Molecularly imprinted polymers have demonstrated tremendous potential in the immunoassay as alternatives to biological antibodies. However, the production of molecularly imprinted polymers for protein remains great challenges because of structural complexity and organic solvent instability. In addition, non-specific binding sites in the molecularly imprinted polymers debase the feasibility of it as alternative to antibodies for immunoassay. Here, a surfactant-mediated sol-gel system in an aqueous environment was designed to produce the molecularly imprinted polymers for protein. A blocked strategy was introduced to decrease non-specific cross-reactivity and to improve the selectivity. The developed products were characterized by infrared spectroscopy, scanning electron microscope, transmission electron microscope, X-ray photoelectron spectroscopy, and vibrating sample magnetometer, respectively.

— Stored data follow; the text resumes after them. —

(** The payment of the budget that a staking node adds to its block (that of the budget
    with the most votes) passes the node's own check of budget payments. *)
Lemma own_budget_payment outs tx m b :
  let h := Height (w_chain W) + 1 in
  is_Some (Tip (w_chain W)) -> 10 <= (enabled W m).2 -> (bud_IsBudgetPaymentBlock W h m b).2 = true ->
  (forall k f payment, mapFinalizedBudgets b !! k = Some f -> GetBudgetPaymentByBlock f h = Some payment ->
     mapPayment_History b !! nProposalHash payment = None /\ forall out, out ∈ outs -> pays_exactly payment out = false) ->
  vout tx = bud_FillBlockPayee net ps W true outs b -> (bud_IsTransactionValid W tx h m b).2 = Valid.
Proof.
  intros h [tip Et] Hn Hb Hf Ev. unfold bud_IsBudgetPaymentBlock in Hb. unfold bud_IsTransactionValid. destruct (enabled W m) as [m1 n] eqn:E1. cbn [snd] in *.
  pose proof (enabled_again m) as Ea. rewrite E1 in Ea. cbn [fst] in Ea. rewrite Ea. apply Z.ltb_lt in Hb.
  set (l := entries (mapFinalizedBudgets b)) in *. unfold highest_count in *. fold l in Hb |- *.
  destruct (highest_count_spec h l (-1)) as (A & B & C). set (top := foldl _ (-1) l) in *.
  assert (Pos : 0 <= n / 20) by (apply Z.div_pos; lia).
  destruct C as [C|(e & I & Ce & Ve)]; [lia|].
  destruct (highest_count_spec h l 0) as (A0 & B0 & C0). destruct (payee_loop_spec h l 0 None) as [P1 P2]. set (top0 := foldl _ 0 l) in *.
  assert (Et0 : top0 = top). { specialize (B0 e I Ce). destruct C0 as [C0|(x & Ix & Cx & Vx)]; [lia|]. specialize (B x Ix Cx). lia. }
  rewrite (proj2 (Z.ltb_ge _ _)) by lia. unfold bud_FillBlockPayee in Ev. rewrite Et in Ev. fold h in Ev. fold l in Ev.
  destruct (payee_loop l h 0 None) as [n0 best]. cbn [fst snd] in *. destruct P2 as [[= Hz]|(x & payment & Ix & Vx & Ep & ->)]; [lia|]. cbn [default] in Ev.
  rewrite (proj2 (Z.ltb_lt 0 n0)) in Ev by lia.
  assert (V : (valid_loop l tx h (top0 - n / 10) InValid false (mapPayment_History b)).2 = Valid).
  { apply (valid_loop_finds l tx h _ outs _ Ev).
    - intros [k f] q Iq Eq. apply entries_elem in Iq. by apply (Hf k f q).
    - exists x, payment. split_and!; [done| |done|].
      + assert (1 <= n / 10) by (apply Z.div_le_lower_bound; lia). lia.
      + unfold pays_exactly. cbn [scriptPubKey nValue]. by rewrite bool_decide_true, Z.eqb_refl. }
  destruct (valid_loop _ _ _ _ _ _ _) as [history status]. exact V.
Qed.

The obtained molecularly imprinted polymers exhibited desirable specific recognition towards the target and a biomimetic immunoassay method was developed. The method exhibited a good linear response to human serum albumin in a concentration range of 1-100 μg mL-1. The limit of detection of this method was 0.3 μg mL-1 (3s/K), and good recoveries ranging from 85.4-104.5% were achieved. This study demonstrated that the molecularly imprinted polymers prepared by the surfactant-mediated sol-gel method can produce high selectivity materials, which had great potential to replace antibodies in a biomimetic immunoassay.